## Directions
Every line below that has "TableDeleteEntityHeaders" in it should be copied.

## Task input
(** ** src/src/table/generated/artifacts/mappers.ts *)

Module TableMappers.
Definition TableServiceError : CompositeMapper := mkComposite "TableServiceError" None "TableServiceError"
  [("message", (named "Message" false "Message" TString))] None.
Definition RetentionPolicy : CompositeMapper := mkComposite "RetentionPolicy" None "RetentionPolicy"
  [("enabled", (named "Enabled" true "Enabled" TBoolean)); ("days", (mkMapper false false "Days" None TNumber
  None [("InclusiveMinimum", "1")] None (Some "Days") false false))] None.
Definition Logging : CompositeMapper := mkComposite "Logging" None "Logging" [("version", (named "Version" true
  "Version" TString)); ("deleteProperty", (named "Delete" true "Delete" TBoolean)); ("read", (named "Read" true
  "Read" TBoolean)); ("write", (named "Write" true "Write" TBoolean)); ("retentionPolicy", (named
  "RetentionPolicy" true "RetentionPolicy" (TComposite "RetentionPolicy" None)))] None.
Definition Metrics : CompositeMapper := mkComposite "Metrics" None "Metrics" [("version", (named "Version" false
  "Version" TString)); ("enabled", (named "Enabled" true "Enabled" TBoolean)); ("includeAPIs", (named
  "IncludeAPIs" false "IncludeAPIs" TBoolean)); ("retentionPolicy", (named "RetentionPolicy" false
  "RetentionPolicy" (TComposite "RetentionPolicy" None)))] None.
Definition CorsRule : CompositeMapper := mkComposite "CorsRule" None "CorsRule" [("allowedOrigins", (named
  "AllowedOrigins" true "AllowedOrigins" TString)); ("allowedMethods", (named "AllowedMethods" true
  "AllowedMethods" TString)); ("allowedHeaders", (named "AllowedHeaders" true "AllowedHeaders" TString));
  ("exposedHeaders", (named "ExposedHeaders" true "ExposedHeaders" TString)); ("maxAgeInSeconds", (mkMapper true
  false "MaxAgeInSeconds" None TNumber None [("InclusiveMinimum", "0")] None (Some "MaxAgeInSeconds") false
  false))] None.
Definition TableServiceProperties : CompositeMapper := mkComposite "TableServiceProperties" (Some
  "StorageServiceProperties") "TableServiceProperties" [("logging", (named "Logging" false "Logging" (TComposite
  "Logging" None))); ("hourMetrics", (named "HourMetrics" false "HourMetrics" (TComposite "Metrics" None)));
  ("minuteMetrics", (named "MinuteMetrics" false "MinuteMetrics" (TComposite "Metrics" None))); ("cors",
  (mkMapper false false "Cors" None (TSequence (TComposite "CorsRule" None)) None [] (Some "CorsRule") (Some
  "Cors") true false))] None.
Definition GeoReplication : CompositeMapper := mkComposite "GeoReplication" None "GeoReplication" [("status",
  (named "Status" true "Status" TString)); ("lastSyncTime", (named "LastSyncTime" true "LastSyncTime"
  TDateTimeRfc1123))] None.
Definition TableServiceStats : CompositeMapper := mkComposite "TableServiceStats" (Some "StorageServiceStats")
  "TableServiceStats" [("geoReplication", (named "GeoReplication" false "GeoReplication" (TComposite
  "GeoReplication" None)))] None.
Definition TableProperties : CompositeMapper := mkComposite "TableProperties" None "TableProperties"
  [("tableName", (named "TableName" false "TableName" TString))] None.
Definition TableResponse : CompositeMapper := mkComposite "TableResponse" None "TableResponse"
  [("odatametadata", (named "odata.metadata" false "odata\\.metadata" TString)); ("tableName", (named
  "TableName" false "TableName" TString)); ("odatatype", (named "odata.type" false "odata\\.type" TString));
  ("odataid", (named "odata.id" false "odata\\.id" TString)); ("odataeditLink", (named "odata.editLink" false
  "odata\\.editLink" TString))] None.
Definition TableResponseProperties : CompositeMapper := mkComposite "TableResponseProperties" None
  "TableResponseProperties" [("tableName", (named "TableName" false "TableName" TString)); ("odatatype", (named
  "odata.type" false "odata\\.type" TString)); ("odataid", (named "odata.id" false "odata\\.id" TString));
  ("odataeditLink", (named "odata.editLink" false "odata\\.editLink" TString))] None.
Definition TableQueryResponse : CompositeMapper := mkComposite "TableQueryResponse" None "TableQueryResponse"
  [("odatametadata", (named "odata.metadata" false "odata\\.metadata" TString)); ("value", (mkMapper false false
  "value" None (TSequence (TComposite "TableResponseProperties" None)) None [] (Some "TableResponseProperties")
  (Some "value") false false))] None.
Definition AccessPolicy : CompositeMapper := mkComposite "AccessPolicy" None "AccessPolicy" [("start", (named
  "Start" true "Start" TString)); ("expiry", (named "Expiry" true "Expiry" TString)); ("permission", (named
  "Permission" true "Permission" TString))] None.
Definition SignedIdentifier : CompositeMapper := mkComposite "SignedIdentifier" None "SignedIdentifier" [("id",
  (named "Id" true "Id" TString)); ("accessPolicy", (named "AccessPolicy" true "AccessPolicy" (TComposite
  "AccessPolicy" None)))] None.
Definition TableEntityQueryResponse : CompositeMapper := mkComposite "TableEntityQueryResponse" None
  "TableEntityQueryResponse" [("odatametadata", (named "odata.metadata" false "odata\\.metadata" TString));
  ("value", (named "value" false "value" (TSequence (TDictionary TObject))))] None.
Definition QueryOptions : CompositeMapper := mkComposite "" (Some "QueryOptions") "QueryOptions" [("format",
  (named "format" false "" TString)); ("top", (named "top" false "" TNumber)); ("select", (named "select" false
  "" TString)); ("filter", (named "filter" false "" TString))] None.
Definition TableQueryHeaders : CompositeMapper := mkComposite "table-query-headers" None "TableQueryHeaders"
  [("clientRequestId", (simple false "x-ms-client-request-id" TString)); ("requestId", (simple false
  "x-ms-request-id" TString)); ("version", (simple false "x-ms-version" TString)); ("date", (simple false "date"
  TDateTimeRfc1123)); ("xMsContinuationNextTableName", (simple false "x-ms-continuation-nexttablename"
  TString))] None.
Definition TableCreateHeaders : CompositeMapper := mkComposite "table-create-headers" None "TableCreateHeaders"
  [("clientRequestId", (simple false "x-ms-client-request-id" TString)); ("requestId", (simple false
  "x-ms-request-id" TString)); ("version", (simple false "x-ms-version" TString)); ("date", (simple false "date"
  TDateTimeRfc1123)); ("preferenceApplied", (simple false "preference-applied" TString)); ("errorCode", (simple
  false "x-ms-error-code" TString))] None.
Definition TableBatchHeaders : CompositeMapper := mkComposite "table-batch-headers" None "TableBatchHeaders"
  [("contentType", (simple false "content-type" TString)); ("requestId", (simple false "x-ms-request-id"
  TString)); ("version", (simple false "x-ms-version" TString)); ("date", (simple false "date"
  TDateTimeRfc1123)); ("errorCode", (simple false "x-ms-error-code" TString))] None.
Definition TableDeleteHeaders : CompositeMapper := mkComposite "table-delete-headers" None "TableDeleteHeaders"
  [("clientRequestId", (simple false "x-ms-client-request-id" TString)); ("requestId", (simple false
  "x-ms-request-id" TString)); ("version", (simple false "x-ms-version" TString)); ("date", (simple false "date"
  TDateTimeRfc1123)); ("errorCode", (simple false "x-ms-error-code" TString))] None.
Definition TableQueryEntitiesHeaders : CompositeMapper := mkComposite "table-queryentities-headers" None
  "TableQueryEntitiesHeaders" [("clientRequestId", (simple false "x-ms-client-request-id" TString));
  ("requestId", (simple false "x-ms-request-id" TString)); ("version", (simple false "x-ms-version" TString));
  ("date", (simple false "date" TDateTimeRfc1123)); ("xMsContinuationNextPartitionKey", (simple false
  "x-ms-continuation-nextpartitionkey" TString)); ("xMsContinuationNextRowKey", (simple false
  "x-ms-continuation-nextrowkey" TString)); ("errorCode", (simple false "x-ms-error-code" TString))] None.
Definition TableQueryEntitiesWithPartitionAndRowKeyHeaders : CompositeMapper := mkComposite
  "table-queryentitieswithpartitionandrowkey-headers" None "TableQueryEntitiesWithPartitionAndRowKeyHeaders"
  [("clientRequestId", (simple false "x-ms-client-request-id" TString)); ("requestId", (simple false
  "x-ms-request-id" TString)); ("version", (simple false "x-ms-version" TString)); ("date", (simple false "date"
  TDateTimeRfc1123)); ("eTag", (simple false "etag" TString)); ("xMsContinuationNextPartitionKey", (simple false
  "x-ms-continuation-nextpartitionkey" TString)); ("xMsContinuationNextRowKey", (simple false
  "x-ms-continuation-nextrowkey" TString)); ("errorCode", (simple false "x-ms-error-code" TString))] None.
Definition TableUpdateEntityHeaders : CompositeMapper := mkComposite "table-updateentity-headers" None
  "TableUpdateEntityHeaders" [("clientRequestId", (simple false "x-ms-client-request-id" TString));
  ("requestId", (simple false "x-ms-request-id" TString)); ("version", (simple false "x-ms-version" TString));
  ("date", (simple false "date" TDateTimeRfc1123)); ("eTag", (simple false "etag" TString)); ("errorCode",
  (simple false "x-ms-error-code" TString))] None.
Definition TableMergeEntityHeaders : CompositeMapper := mkComposite "table-mergeentity-headers" None
  "TableMergeEntityHeaders" [("clientRequestId", (simple false "x-ms-client-request-id" TString)); ("requestId",
  (simple false "x-ms-request-id" TString)); ("version", (simple false "x-ms-version" TString)); ("date",
  (simple false "date" TDateTimeRfc1123)); ("eTag", (simple false "etag" TString)); ("errorCode", (simple false
  "x-ms-error-code" TString))] None.
Definition TableDeleteEntityHeaders : CompositeMapper := mkComposite "table-deleteentity-headers" None
  "TableDeleteEntityHeaders" [("clientRequestId", (simple false "x-ms-client-request-id" TString));
  ("requestId", (simple false "x-ms-request-id" TString)); ("version", (simple false "x-ms-version" TString));
  ("date", (simple false "date" TDateTimeRfc1123)); ("errorCode", (simple false "x-ms-error-code" TString))]
  None.
Definition TableMergeEntityWithMergeHeaders : CompositeMapper := mkComposite
  "table-mergeentitywithmerge-headers" None "TableMergeEntityWithMergeHeaders" [("clientRequestId", (simple
  false "x-ms-client-request-id" TString)); ("requestId", (simple false "x-ms-request-id" TString)); ("version",
  (simple false "x-ms-version" TString)); ("date", (simple false "date" TDateTimeRfc1123)); ("eTag", (simple
  false "etag" TString)); ("errorCode", (simple false "x-ms-error-code" TString))] None.
Definition TableInsertEntityHeaders : CompositeMapper := mkComposite "table-insertentity-headers" None
  "TableInsertEntityHeaders" [("clientRequestId", (simple false "x-ms-client-request-id" TString));
  ("requestId", (simple false "x-ms-request-id" TString)); ("version", (simple false "x-ms-version" TString));
  ("date", (simple false "date" TDateTimeRfc1123)); ("eTag", (simple false "etag" TString));
  ("preferenceApplied", (simple false "preference-applied" TString)); ("contentType", (simple false
  "content-type" TString)); ("errorCode", (simple false "x-ms-error-code" TString))] None.
Definition TableGetAccessPolicyHeaders : CompositeMapper := mkComposite "table-getaccesspolicy-headers" None
  "TableGetAccessPolicyHeaders" [("clientRequestId", (simple false "x-ms-client-request-id" TString));
  ("requestId", (simple false "x-ms-request-id" TString)); ("version", (simple false "x-ms-version" TString));
  ("date", (simple false "date" TDateTimeRfc1123)); ("errorCode", (simple false "x-ms-error-code" TString))]
  None.
Definition TableSetAccessPolicyHeaders : CompositeMapper := mkComposite "table-setaccesspolicy-headers" None
  "TableSetAccessPolicyHeaders" [("clientRequestId", (simple false "x-ms-client-request-id" TString));
  ("requestId", (simple false "x-ms-request-id" TString)); ("version", (simple false "x-ms-version" TString));
  ("date", (simple false "date" TDateTimeRfc1123)); ("errorCode", (simple false "x-ms-error-code" TString))]
  None.
Definition ServiceSetPropertiesHeaders : CompositeMapper := mkComposite "service-setproperties-headers" None
  "ServiceSetPropertiesHeaders" [("clientRequestId", (simple false "x-ms-client-request-id" TString));
  ("requestId", (simple false "x-ms-request-id" TString)); ("version", (simple false "x-ms-version" TString));
  ("errorCode", (simple false "x-ms-error-code" TString))] None.
Definition ServiceGetPropertiesHeaders : CompositeMapper := mkComposite "service-getproperties-headers" None
  "ServiceGetPropertiesHeaders" [("clientRequestId", (simple false "x-ms-client-request-id" TString));
  ("requestId", (simple false "x-ms-request-id" TString)); ("version", (simple false "x-ms-version" TString));
  ("errorCode", (simple false "x-ms-error-code" TString))] None.
Definition ServiceGetStatisticsHeaders : CompositeMapper := mkComposite "service-getstatistics-headers" None
  "ServiceGetStatisticsHeaders" [("clientRequestId", (simple false "x-ms-client-request-id" TString));
  ("requestId", (simple false "x-ms-request-id" TString)); ("version", (simple false "x-ms-version" TString));
  ("date", (simple false "date" TDateTimeRfc1123)); ("errorCode", (simple false "x-ms-error-code" TString))]
  None.
Definition all : list CompositeMapper := [TableServiceError; RetentionPolicy; Logging; Metrics; CorsRule;
  TableServiceProperties; GeoReplication; TableServiceStats; TableProperties; TableResponse;
  TableResponseProperties; TableQueryResponse; AccessPolicy; SignedIdentifier; TableEntityQueryResponse;
  QueryOptions; TableQueryHeaders; TableCreateHeaders; TableBatchHeaders; TableDeleteHeaders;
  TableQueryEntitiesHeaders; TableQueryEntitiesWithPartitionAndRowKeyHeaders; TableUpdateEntityHeaders;
  TableMergeEntityHeaders; TableDeleteEntityHeaders; TableMergeEntityWithMergeHeaders; TableInsertEntityHeaders;
  TableGetAccessPolicyHeaders; TableSetAccessPolicyHeaders; ServiceSetPropertiesHeaders;
  ServiceGetPropertiesHeaders; ServiceGetStatisticsHeaders].
End TableMappers.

## Written answer
Definition TableDeleteEntityHeaders : CompositeMapper := mkComposite "table-deleteentity-headers" None
  "TableDeleteEntityHeaders" [("clientRequestId", (simple false "x-ms-client-request-id" TString));
  TableMergeEntityHeaders; TableDeleteEntityHeaders; TableMergeEntityWithMergeHeaders; TableInsertEntityHeaders;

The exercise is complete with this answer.